• [YOUR GOAL]
Where a line of the records contains the word "classes", show that line.

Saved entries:

──────────────────────────────

(** * microecs: the entity store and the system filter of [ecs.hpp]

    A shallow embedding of the two classes of the header, [Entity] and
    [System<Components...>], and the properties of the store and of the
    filter that the design document states about them. *)

From Stdlib Require Import List String Bool NArith PArith Arith Lia Permutation.
Import ListNotations.
Open Scope string_scope.
Open Scope list_scope.

(** ** Component classes and their run-time type identities *)

(** The classes that pass [std::is_base_of<Component, T>]: the class
    [Component] itself and the classes derived from it, known by name. *)
Inductive ctype : Type :=
| Component
| Derived (name : string).

Definition ctype_eqb (a b : ctype) : bool :=
  match a, b with
  | Component, Component => true
  | Derived x, Derived y => String.eqb x y
  | _, _ => false
  end.

(** A [std::type_info] object.  The standard lets several such objects
    describe one type (one per loaded image, say), so an object is told
    apart from another by [ti_instance] and describes [ti_type]. *)
Record type_info : Type := mk_type_info {
  ti_instance : N;
  ti_type : ctype
}.

(** [const std::type_info*]; [None] is the null pointer. *)
Definition type_info_ptr : Type := option type_info.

──────────────────────────────

• [WRITTEN ANSWER]
    A shallow embedding of the two classes of the header, [Entity] and
(** ** Component classes and their run-time type identities *)
(** The classes that pass [std::is_base_of<Component, T>]: the class
    [Component] itself and the classes derived from it, known by name. *)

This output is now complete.